Nobody knows just how much of a risk toxins in our food really pose. Most of the associations between chemical exposures and disease are just that—associations. But we’re exposed to dozens, if not hundreds, of chemicals, and the effects of some multiple exposures may be more than the sum of their parts, say experts. Or, in some cases, they might cancel each other out.
What’s more, toxins get into our bodies through more than just food. We are exposed to them through our carpets, lawn chemicals—even our clothing. Check out these 7 toxins you can avoid in your diet and get simple solutions for minimizing these chemicals and toxins in your diet and life.
From rat (and bug) poisons to sprays that keep lawns lush and crop yields high, “pesticides” include hundreds of chemicals. Some interfere with animals’ nervous systems; others disrupt hormones, causing abnormal growth that kills the plant or animal. Thus, it’s not surprising that synthetic pesticide exposure is linked with diseases of the nervous system and problems with cell growth, including reproductive problems and some cancers.
“Dioxins” are a family of chemicals (including some polychlorinated biphenyls, or PCBs) with known cancer-causing properties. Dioxins are by-products of combustion—released via industrial processes, volcanoes, forest fires, even backyard burn piles—widespread in the environment but in low levels. They take years to degrade and they accumulate in fat—so they concentrate up the food chain. More than 90 percent of our exposure to dioxins is through food, mostly meat, dairy, fish and shellfish.
Don't Miss: Green Choices: Meat & Poultry Buyer’s Guide »

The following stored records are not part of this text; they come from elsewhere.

(* ===== verification/GossipMesh.v ===== *)
(** * The mesh of gossipsub under any sequence of events

    The behaviour of [protocols/gossipsub/src/behaviour.rs] run with a swarm that
    opens and closes connections: every state it can reach satisfies an invariant that
    relates the tables of peers, topics, meshes and connections, and no operation
    panics. *)

From S2P Require Import Prelude Float64 GossipTimeCache GossipBackoff GossipMcache GossipRpc GossipFilter GossipBehaviour GossipHeartbeat GossipMessages.
From stdpp Require Import fin_maps fin_sets strings.

Lemma foldl_inv {A S : Type} (f : S → A → S) (I : S → Prop) (l : list A) s :
  I s → (∀ s x, x ∈ l → I s → I (f s x)) → I (foldl f s l).
Proof.
  revert s. induction l as [|x l IH]; intros s Hs Hf; [done|]. cbn [foldl].
  apply IH; [apply Hf; [by left|done]|]. intros s0 y Hy. apply Hf. by right.
Qed.

(** A function of the state that no turn changes. *)
Lemma foldl_keeps {A S B : Type} (f : S → A → S) (g : S → B) (l : list A) s :
  (∀ s x, g (f s x) = g s) → g (foldl f s l) = g s.
Proof. intros Hf. revert s. induction l as [|x l IH]; intros s; [done|]. cbn [foldl]. by rewrite IH. Qed.

Section invariant.
Context {PeerId TopicHash MessageId FastMessageId ConnectionId IpAddr : Type}.
Context `{Countable PeerId} `{Countable TopicHash} `{Countable MessageId} `{Countable FastMessageId} `{!EqDecision ConnectionId}.
Context {PS F G : Type} `{!PeerScoring PeerId TopicHash MessageId IpAddr PS} `{!TopicSubscriptionFilter TopicHash F} `{!Rng G}.
Context `{!EncodedLen MessageId TopicHash}.

#[local] Abbreviation Gossipsub := (Gossipsub (PeerId := PeerId) (TopicHash := TopicHash) (MessageId := MessageId)
  (FastMessageId := FastMessageId) (ConnectionId := ConnectionId) (PS := PS) (F := F) (G := G)).
#[local] Abbreviation Orders := (Orders (PeerId := PeerId) (TopicHash := TopicHash) (MessageId := MessageId)).
#[local] Abbreviation GossipsubConfig := (GossipsubConfig (PeerId := PeerId) (TopicHash := TopicHash) (MessageId := MessageId)
  (FastMessageId := FastMessageId)).
Implicit Types (s : Gossipsub) (o : Orders) (p : PeerId) (t : TopicHash).

(** ** The invariant *)

(** The message cache has its capacity, and no message was asked for more than [n] times
    by one peer. *)
Record mcache_ok (c : GossipsubConfig) (n : N) (mc : MessageCache (MessageId := MessageId) (TopicHash := TopicHash) (PeerId := PeerId)) :
    Prop := {
  mk_history : length (history mc) = history_length c;
  mk_gossip : gossip mc = history_gossip c;
  mk_counts id counts p k : iwant_counts mc !! id = Some counts → counts !! p = Some k → (k ≤ n)%N;
}.

(** The backoffs are consistent, in a storage as it was made, and the code can add to
    their ends what it adds when a peer grafts too early. *)
Record backoff_ok (c : GossipsubConfig) (b : BackoffStorage (TopicHash := TopicHash) (PeerId := PeerId)) : Prop := {
  bk_inv : bo_inv b;
  bk_slots : length (backoffs_by_heartbeat b) = N.to_nat (backoff_slots c);
  bk_interval : heartbeat_interval b = cfg_heartbeat_interval c;
  bk_slack : backoff_slack b = cfg_backoff_slack c;
  bk_ends x (e : N) i : bo_lookup (backoffs b) x = Some (e, i) → (e + graft_flood_threshold c < instant_end)%N;
}.
(* ===== verification/GossipExamples.v ===== *)
(** * Runs of the gossipsub behaviour

    Short runs of the model of [protocols/gossipsub/src/behaviour.rs] that show what
    the code does where this differs from what its comments or the specification of
    the protocol say, and what the conditions of the general theorems exclude. *)

From S2P Require Import Prelude Float64 GossipTimeCache GossipBackoff GossipMcache GossipRpc GossipFilter GossipBehaviour GossipHeartbeat GossipMessages GossipMesh.
From stdpp Require Import fin_maps fin_sets strings.

Import instance.

#[local] Abbreviation State := (Gossipsub (PeerId := nat) (TopicHash := nat) (MessageId := nat) (FastMessageId := nat)
  (ConnectionId := nat) (PS := gmap nat f64) (F := AllowAllSubscriptionFilter) (G := unit)).
#[local] Abbreviation Op := (gs_op (PeerId := nat) (TopicHash := nat) (MessageId := nat) (ConnectionId := nat) (IpAddr := unit) (PS := gmap nat f64)).
#[local] Abbreviation Action := (Action (PeerId := nat) (TopicHash := nat) (MessageId := nat) (ConnectionId := nat)).

(** The notifications of handlers that a run has left in the queue. *)
Definition notifications (r : outcome (gmap nat (list nat) * State)) : list (nat * NotifyHandler) :=
  match r with
  | Ret (_, s) => omap (λ a : Action, match a with Notify p h JoinedMesh => Some (p, h) | _ => None end) (events s)
  | Panic => []
  end.

(** The messages to a peer in the queue. *)
Definition sent_to (p : nat) (r : outcome (gmap nat (list nat) * State)) : list (Rpc nat nat) :=
  match r with
  | Ret (_, s) => omap (λ a : Action, match a with Notify q _ (HandlerIn_Message m) => if decide (q = p) then Some m else None | _ => None end) (events s)
  | Panic => []
  end.

Definition connections_after (r : outcome (gmap nat (list nat) * State)) (p : nat) : option (list nat) :=
  match r with Ret (open, _) => open !! p | Panic => None end.

Definition fanout_after (r : outcome (gmap nat (list nat) * State)) (t : nat) : option (gset nat) :=
  match r with Ret (_, s) => fanout s !! t | Panic => None end.

Definition panics {A} (r : outcome A) : bool := match r with Panic => true | Ret _ => false end.

(** ** Connections *)

(** The first connection of a peer is recorded twice, so that it stays the first one
    after it is closed: the handler of a closed connection is told that the peer has
    joined the mesh, and the handler of the open connection is not. *)
Example closed_connection_notified :
  let r := run cfg (connects 1 ++ [(1%N, OpEstablished 1 5 true None); (2%N, OpClosed 1 0 None); subscribes_to 1 7; (3%N, OpSubscribe 7)]) in
  connections_after r 1 = Some [5] ∧ mesh_after r 7 = Some {[1]} ∧ notifications r = [(1, One 0)].
Proof. vm_compute. split_and!; reflexivity. Qed.

(** ** The fanout *)

Definition unsubscribes_from (p t : nat) : N * Op := (4%N, OpMessage p (mkGossipsubRpc [] [mkSubscription Unsubscribe t] []) []).
Definition publishes (t : nat) : N * Op := (3%N, OpPublish t [] 0 9).
Definition heartbeat : N * Op := (5%N, OpPoll 0 1).
(** [poll] returns one event at a time. *)
Definition polls (n : nat) : list (N * Op) := replicate n (4%N, OpPoll 0 0).

(** Without scores, the peers to refill the fanout with are those with a score below
    zero: there are none, and the fanout stays empty while a peer is there. *)
Example fanout_never_refilled :
  let r := run cfg (connects 1 ++ connects 2 ++ [subscribes_to 1 7; publishes 7; (4%N, OpClosed 1 0 None); subscribes_to 2 7] ++
    polls 20 ++ [heartbeat]) in
  fanout_after r 7 = Some ∅.
Proof. vm_compute. reflexivity. Qed.

(** A peer that unsubscribes stays in the fanout.  If it disconnects before the next
    heartbeat, it is still there when the application subscribes, and the
    behaviour panics because the peer is not connected. *)
Example stale_fanout_panics :
  let ops := connects 1 ++ [subscribes_to 1 7; publishes 7; unsubscribes_from 1 7; (4%N, OpClosed 1 0 None)] in
  fanout_after (run cfg ops) 7 = Some {[1]} ∧ panics (run cfg (ops ++ [(4%N, OpSubscribe 7)])) = true.
Proof. vm_compute. split_and!; reflexivity. Qed.

(** ** Values that are not checked *)

(** A PRUNE with a backoff that is not a time makes the receiver panic. *)
Example large_backoff_panics :
  let ops := two_peers in
  panics (run cfg ops) = false ∧
  panics (run cfg (ops ++ [(4%N, OpMessage 1 (mkGossipsubRpc [] [] [Prune 7 [] (Some (2 ^ 63)%N)]) [])])) = true.
Proof. vm_compute. split_and!; reflexivity. Qed.

Definition grafts_to (p t : nat) : N * Op := (4%N, OpMessage p (mkGossipsubRpc [] [] [Graft t]) []).

(** Scores of four peers. *)
Definition scored : Op :=
  OpWithPeerScore (Ok (f64_of_N <$> list_to_map [(1, 1%N); (2, 2%N); (3, 9%N); (4, 10%N)])) (mkThresholds f64_zero f64_zero f64_zero f64_zero (f64_of_N 100)).

(** A PRUNE with a backoff that ends just before the clock does is accepted, but with
    scores the next GRAFT of the peer makes the receiver panic: it adds
    [graft_flood_threshold] to the end of the backoff. *)
Example late_backoff_graft_panics :
  let ops := (1%N, scored) :: two_peers ++ [(4%N, OpMessage 1 (mkGossipsubRpc [] [] [Prune 7 [] (Some (2 ^ 63 - 9)%N)]) [])] in
  panics (run cfg ops) = false ∧ panics (run cfg (ops ++ [grafts_to 1 7])) = true.
Proof. vm_compute. split_and!; reflexivity. Qed.

(** Four peers in the mesh of a topic: outbound peers are accepted above the limit. *)
Definition four_peers : list (N * Op) :=
  connects 1 ++ connects 2 ++ connects 3 ++ connects 4 ++ [(3%N, OpSubscribe 7); grafts_to 1 7; grafts_to 2 7; grafts_to 3 7; grafts_to 4 7] ++ polls 30.

(** With no interval for the explicit peers, or with more scores to retain than there
    are peers, the heartbeat panics. *)
Example unchecked_config_panics :
  panics (run cfg [heartbeat]) = false ∧ panics (run cfg (four_peers ++ [heartbeat])) = false ∧
  match GossipsubConfigBuilder_build (config_with 1 0 60) with Ok c => panics (run c [heartbeat]) | Err _ => false end = true ∧
  match GossipsubConfigBuilder_build (config_with 9 300 60) with
  | Ok c => mesh_after (run c four_peers) 7 = Some {[1; 2; 3; 4]} ∧ panics (run c (four_peers ++ [heartbeat])) = true
  | Err _ => False
  end.
Proof. vm_compute. split_and!; reflexivity. Qed.

(** ** What peers are told *)

(** A peer that a heartbeat grafts to two meshes is told so by GRAFTs, but its handler is
    not: for each of the two topics, the peer is already in the other mesh. *)
Example grafted_twice_not_notified :
  let ops := [(1%N, OpSubscribe 7); (1%N, OpSubscribe 8)] ++ connects 2 ++ [subscribes_to 2 7; subscribes_to 2 8] ++ connects 1 ++
    [subscribes_to 1 7; subscribes_to 1 8; (4%N, OpClosed 2 0 None)] ++ polls 30 in
  let r := run cfg (ops ++ [heartbeat]) in
  mesh_after (run cfg ops) 7 = Some ∅ ∧ mesh_after (run cfg ops) 8 = Some ∅ ∧
  mesh_after r 7 = Some {[1]} ∧ mesh_after r 8 = Some {[1]} ∧
  length (sent_to 1 r) = 1 ∧ notifications r = [].
Proof. vm_compute. split_and!; reflexivity. Qed.

(** A generator that reverses what it is to shuffle. *)
Definition reverse_rng : Rng unit := {| shuffle _ g l := (reverse l, g); partial_shuffle _ g _ l := (reverse l, g) |}.

(** A heartbeat that removes a peer because there are too many may add it again, as its
    backoff is only recorded later, when the messages are made.  The peer then stays in
    the mesh while it gets a GRAFT and a PRUNE for the same topic, and a backoff. *)
Example pruned_and_grafted :
  match run (config_with 1 300 1) ((1%N, scored) :: four_peers) with
  | Ret (open, s) =>
      match Gossipsub_heartbeat (Rng0 := reverse_rng) to_bytes orders (5 * 10 ^ 9) s with
      | Ret s' =>
          mesh s !! 7 = Some {[1; 2; 3; 4]} ∧ mesh s' !! 7 = Some {[1; 3; 4]} ∧
          BackoffStorage_is_backoff_with_slack (backoff_storage s') 7 3 = true ∧
          (λ m, (length (graft m), length (prune m))) <$> omap control (sent_to 3 (Ret (open, s'))) = [(1, 1)]
      | Panic => False
      end
  | Panic => False
  end.
Proof. vm_compute. split_and!; reflexivity. Qed.

(** A published message is also sent to the peers that speak floodsub, or of which it is
    not known yet what they speak, even if they are not subscribed to the topic. *)
Example publish_to_unsubscribed :
  let r := run cfg (connects 1 ++ [(1%N, OpEstablished 2 0 true None); subscribes_to 1 7; publishes 7]) in
  length (sent_to 2 r) = 1.
Proof. vm_compute. reflexivity. Qed.

(** A GRAFT subscribes its sender without asking the filter of subscriptions: a limit of
    one topic does not hold. *)
Example graft_bypasses_filter :
  let limited := mkMaxCount mkAllowAll 1 10 in
  match Gossipsub_new (ConnectionId := nat) (PS := gmap nat f64) Auth_Anonymous cfg limited () with
  | Ret (Ok s) =>
      match Gossipsub_handle_graft to_bytes orders 0 (Gossipsub_inject_connection_established to_bytes orders s 1 0 true None 0) 1 [7; 8; 9] with
      | Ret s => peer_topics s !! 1 = Some {[7; 8; 9]}
      | Panic => False
      end
  | _ => False
  end.
Proof. vm_compute. reflexivity. Qed.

This group of chemicals is used to make soft, squishy plastics, such as rubber duckies, medical tubing and polyvinyl chloride, a.k.a. PVC. Some phthalates are used to make synthetic fragrances last longer. Research suggests that phthalates act as endocrine disruptors, interfering with the body’s hormone systems and potentially leading to reproductive abnormalities, problems with fertility and increased risk for diabetes.
Research has suggested that 98 percent of Americans contain trace levels of PFCs (perfluorocarbons), chemicals that are used to repel water, grease and stains and are found in nonstick cookware, clothing, carpeting, furniture and food containers. Our bodies absorb PFCs through food, our skin and via fumes from overheated pans. They’re linked with liver damage, developmental problems, cancer and, according to one 2011 study in the Journal of Clinical Endocrinology & Metabolism, early menopause.
We drink water to stay hydrated and flush out toxins. But could tap water actually be exposing us to more potentially harmful chemicals? Perhaps. A 2009 analysis by the Environmental Working Group found a whopping 315 pollutants in U.S. tap water, including arsenic (a heavy metal) and pesticides. More than half of the compounds are not regulated by the EPA, which means they can legally be present in tap water in any amount.
For instance, perchlorate—a currently unregulated chemical (though that’s soon to change, the EPA announced in early 2011) that’s used to make rocket fuel, flares and explosives—contaminates the drinking water of up to 26 million Americans. The chemical has been shown to reduce thyroid hormone production; experts worry about the risks it poses particularly to babies and children. “Potentially even a very mild degree of low thyroid function could have an adverse effect on cognitive outcomes for a fetus. However, no studies to date have shown effects of low-level perchlorate exposure on thyroid function in pregnant women,” says Elizabeth Pearce, M.D., an endocrinologist at the Boston University School of Medicine.
In December 2010, the Environmental Working Group also reported finding hexavalent chromium (chromium-6), the “Erin Brockovich” contaminant that the EPA considers “likely to be carcinogenic to humans,” in the drinking water of 31 U.S. cities, including Chicago and Los Angeles. In the wake of this report, the EPA is reassessing the “oral reference dose”?(or upper limit of what is considered safe), with a final ruling expected by the end of the year.
—Melinda Wenner Moyer
BPA (bisphenol A) is a chemical traditionally used to make hard, clear plastics—including food containers, reusable water bottles and some baby bottles—and the resins lining some food cans. It leaches into food, particularly acidic items, such as tomatoes, or when containers are scratched or heated. Similar in structure to estrogen, BPA is considered a so-called endocrine disruptor. Based on animal and (limited) human studies, scientists are concerned that BPA may be linked with prostate and breast cancer, infertility, heart disease and diabetes.
The most common exposure to mercury—which is both naturally occurring and man-made—is from eating contaminated fish. Other sources: compact fluorescent light bulbs (CFLs), silver dental fillings and batteries. In high doses, mercury can harm the nervous system, heart, lungs, kidneys, and immune system; even in low levels it can affect brains of young children, which is why the U.S. Environmental Protection Agency (EPA) and the Food and Drug Administration (FDA) have issued seafood guidelines for children and pregnant/nursing women.